Когда Еврейская семейная служба перестала платить нам пособие, мама пошла прибирать дома в Филадельфии. Эту работу она объявила «очаровательной». Затем она нашла место в регистратуре больницы, куда приходилось добираться на трех автобусах. Ее смена начиналась в полдень, а домой мама возвращалась после десяти, когда я уже спала. Она тактично не рассказывала мне о том, как под дождем и ветром стояла на продуваемых остановках. Я, в свою очередь, не говорила, каково мне было приходить в пустую безобразную квартиру из жуткой начальной школы имени Луиса Фаррелла. Компанию мне составлял только черно-белый телевизор с зернистым экраном. Когда там появлялась Дина Шор, мне хотелось выть. Она была живым аналогом сэндвича с арахисовым маслом и джемом, который входил в мой бесплатный школьный завтрак беженки. Те же мягкость, фальшивое дружелюбие, белизна и неестественное приторное сочетание сахара и соли.

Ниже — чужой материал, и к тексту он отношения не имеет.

(** ** The replies of the selection *)

(** The selection loop never panics; it answers every choice it reads with
    exactly one reply, and leaves the choices it has not read. *)
Lemma selectionLoop_replies pokedex c reqs :
  forall i pokemons sel,
    0 <= i <= 3 ->
    Z.of_nat (length pokemons) = i ->
    let r := selectionLoop pokedex c reqs i pokemons sel in
    sel_status r <> SelPanicked
    /\ Forall isSelectionReply (sel_sent r)
    /\ exists consumed,
         reqs = consumed ++ sel_rest r
         /\ length (sel_sent r) = length consumed
         /\ (sel_status r = SelBlocked -> sel_rest r = []).
Proof.
  induction reqs as [|req rest IH]; intros i pokemons sel Hi Hlen.
  - destruct (Z.ltb_spec i 3) as [Hlt|Hge].
    + simpl. destruct (Z.ltb_spec i 3); [|lia]. cbn.
      split; [done|]. split; [constructor|]. now exists [].
    + rewrite selectionLoop_exit by done. cbn.
      split; [done|]. split; [constructor|]. now exists [].
  - destruct (Z.ltb_spec i 3) as [Hlt|Hge].
    2:{ rewrite selectionLoop_exit by done. cbn.
        split; [done|]. split; [constructor|]. now exists []. }
    assert (Hretry :
      let r := sel_send [(c, MsgInvalidChoice)]
                 (selectionLoop pokedex c rest i pokemons sel) in
      sel_status r <> SelPanicked
      /\ Forall isSelectionReply (sel_sent r)
      /\ exists consumed,
           req :: rest = consumed ++ sel_rest r
           /\ length (sel_sent r) = length consumed
           /\ (sel_status r = SelBlocked -> sel_rest r = [])).
    { destruct (IH i pokemons sel Hi Hlen) as (Hnp & Hall & consumed & Hc & Hl & Hb).
      cbn [sel_send sel_status sel_sent sel_rest].
      split; [done|]. split; [constructor; [now left | done]|].
      exists (req :: consumed). cbn [app length]. rewrite <- Hc, <- Hl. done. }
    destruct req as [|ch].
    + rewrite selectionLoop_reject by (auto; lia). exact Hretry.
    + destruct (rejected pokedex sel ch) eqn:Hr.
      * rewrite selectionLoop_reject by (eauto; lia). exact Hretry.
      * rewrite selectionLoop_accept by (done || lia).
        assert (Hb : 0 <= ch < Z.of_nat (length pokedex)).
        { unfold rejected in Hr.
          destruct (Z.ltb_spec ch 0), (Z.leb_spec (Z.of_nat (length pokedex)) ch);
            try done; lia. }
        destruct (lookup_lt_is_Some_2 pokedex (Z.to_nat ch)) as [chosen Hch]; [lia|].
        assert (Hidx : index pokedex ch = Some chosen)
          by (apply index_Some; split; [lia|done]).
        rewrite Hidx.
        assert (Hshown : index (pokemons ++ [chosen]) i = Some chosen).
        { apply index_Some. split; [lia|].
          replace (Z.to_nat i) with (length pokemons) by lia.
          apply list_lookup_middle. reflexivity. }
        rewrite Hshown.
        destruct (IH (i + 1) (pokemons ++ [chosen]) (<[ch := true]> sel))
          as (Hnp & Hall & consumed & Hc & Hl & Hbl).
        { lia. }
        { rewrite length_app. simpl. lia. }
        cbn [sel_send sel_status sel_sent sel_rest].
        split; [done|]. split; [constructor; [right; eauto | done]|].
        exists (Choice ch :: consumed). cbn [app length]. rewrite <- Hc, <- Hl. done.
Qed.
(** C6. [ComputeCovariances] asks for [keys] to be a prefix of the keys of
    the problem; outside of that precondition the call has no result.
    Under it, when the solver inverts the block [C] of the other keys and
    the Schur complement [S = B - E C^-1 E^T], the result maps every
    requested key to a square matrix of its tangent dimension, whose
    coefficients are those of the inverse of [S] on the diagonal, at the
    place where the tangent dimensions of the keys before it end; it
    changes no other entry, and has exactly the requested keys when the
    map passed in had no key outside of them. *)
Theorem ComputeCovariances_prefix_blocks
    (hessian : MatrixX) (index : list index_entry_t) (keys : list Key)
    (covariances_by_key : gmap Key MatrixX) (schur Sinv : MatrixX) :
  (~ keys `prefix_of` (key <$> index) ->
   ComputeCovariances hessian index keys covariances_by_key = None)
  /\ (keys `prefix_of` (key <$> index) ->
      NoDup keys ->
      offsets_from 0 index = true ->
      schur_complement hessian (block_dim (take (length keys) index)) = Some schur ->
      inverse schur = Some Sinv ->
      let n := block_dim (take (length keys) index) in
      let rest := (rows hessian - n)%nat in
      exists (out : gmap Key MatrixX) (Cinv : MatrixX),
        ComputeCovariances hessian index keys covariances_by_key = Some out
        /\ (forall k l : nat,
              (k < rest)%nat -> (l < rest)%nat ->
              sum_upto rest
                (fun t => coeff hessian (n + k) (n + t) * coeff Cinv t l)
              == delta k l)
        /\ rows schur = n /\ cols schur = n
        /\ (forall i j : nat,
              coeff schur i j
              = coeff hessian i j
                - sum_upto rest
                    (fun l =>
                       sum_upto rest
                         (fun k => coeff hessian i (n + k) * coeff Cinv k l)
                       * coeff hessian j (n + l)))
        /\ rows Sinv = n /\ cols Sinv = n
        /\ (forall i j : nat,
              (i < n)%nat -> (j < n)%nat ->
              sum_upto n (fun t => coeff schur i t * coeff Sinv t j) == delta i j)
        /\ (forall (q : nat) (e : index_entry_t),
              take (length keys) index !! q = Some e ->
              keys !! q = Some (key e)
              /\ exists block_q : MatrixX,
                   out !! key e = Some block_q
                   /\ rows block_q = tangent_dim e
                   /\ cols block_q = tangent_dim e
                   /\ forall a b : nat,
                        coeff block_q a b
                        = coeff Sinv (block_dim (take q index) + a)
                                     (block_dim (take q index) + b))
        /\ (forall k : Key, k ∈ keys -> is_Some (out !! k))
        /\ (forall k : Key, k ∉ keys -> out !! k = covariances_by_key !! k)
        /\ (dom covariances_by_key ⊆ list_to_set keys ->
            dom out = list_to_set keys)).
Proof.
  split.
  - intros Hnp. unfold ComputeCovariances. by rewrite decide_False.
  - intros Hp Hnd Hoff HS Hinv n rest. unfold ComputeCovariances.
    rewrite decide_True by exact Hp. fold n in HS |- *. rewrite HS, Hinv.
    pose proof (prefix_take_keys keys index Hp) as Hkeys.
    unfold schur_complement in HS. fold rest in HS.
    destruct (inverse (block hessian n n rest rest)) as [Cinv|] eqn:HC;
      [| discriminate].
    injection HS as HS.
    destruct (inverse_sound _ _ HC) as (_ & HCr & HCc & HCinv).
    cbn [block rows cols coeff] in HCr, HCc, HCinv.
    destruct (inverse_sound _ _ Hinv) as (_ & HSr & HSc & HSinv).
    assert (Hrs : rows schur = n) by (by rewrite <- HS).
    assert (Hcs : cols schur = n) by (by rewrite <- HS).
    rewrite Hrs in HSr, HSc, HSinv.
    eexists. exists Cinv. split; [reflexivity |].
    split; [exact HCinv |].
    split; [exact Hrs |]. split; [exact Hcs |].
    split.
    { intros i j. rewrite <- HS. cbn [msub mmul transpose block rows cols coeff].
      rewrite HCc. reflexivity. }
    split; [exact HSr |]. split; [exact HSc |]. split; [exact HSinv |].
    split; [| split; [| split]].
    + intros q e He.
      assert (Hidx : index !! q = Some e /\ (q < length keys)%nat).
      { apply lookup_take_Some in He. exact He. }
      destruct Hidx as [Hidx Hq].
      split.
      { rewrite <- Hkeys. rewrite list_lookup_fmap, He. reflexivity. }
      exists (covariance_block Sinv e).
      split.
      { apply foldl_insert_lookup; [by rewrite Hkeys |].
        apply list_elem_of_lookup. by exists q. }
      unfold covariance_block. cbn [block rows cols coeff].
      rewrite (offsets_from_lookup index 0 q e Hoff Hidx), Nat.add_0_l.
      split; [reflexivity |]. split; reflexivity.
    + intros k Hk. rewrite <- Hkeys in Hk.
      apply list_elem_of_fmap in Hk as (e & -> & He).
      rewrite foldl_insert_lookup; [by eexists | by rewrite Hkeys | exact He].
    + intros k Hk. apply foldl_insert_other. by rewrite Hkeys.
    + intros Hdom. rewrite foldl_insert_dom, Hkeys.
      by apply subseteq_union_1_L.
Qed.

Поначалу я все время после школы проводила на нашем общем матрасе, уткнувшись в книги из двух ящиков, которые мама выписала почтой из Москвы. Бутылочно-зеленый Чехов, серый Достоевский. Отрываясь от подобранных по цвету собраний сочинений, я садилась за разбитое подержанное пианино, которое мама купила мне на деньги, подаренные американской тетей Кларой, и разбирала «Времена года» Чайковского. Но ноты, лившиеся из-под пальцев, только вгоняли меня в слезы, мучительно напоминая нашу старую арбатскую жизнь. Так я и слонялась в тревожном оцепенении из спальни, мимо телевизора и пианино, до кухни и обратно. И все же даже в минуты самой тяжелой ностальгии я не могла признать, что искренне скучаю по Родине. Казалось, циничные брежневские семидесятые высосали из нас всю искренность. Поэтому я не признавалась в ностальгии.
Родина-Уродина. Алый пламенный миф, обернувшийся иронической насмешкой. Исторически это слово, однокоренное с «родней», было интимным, материнским аналогом слова «отчизна» с его героическим, воинственным ореолом. В советский обиход оно вошло при Сталине, в 1934 году, и с того времени обслуживало официальный советский патриотизм. Во время Второй мировой войны его мобилизовали, еще больше подчеркнув женское начало — так появилась «Родина-мать», которую до последней капли крови защищали сыновья и дочери. Патриотизм охватил всю страну. Но ко времени моего рождения «Родина», как и все «важные» слова, приобрела карикатурный оттенок. Даже при том, что измена Родине была уголовным преступлением.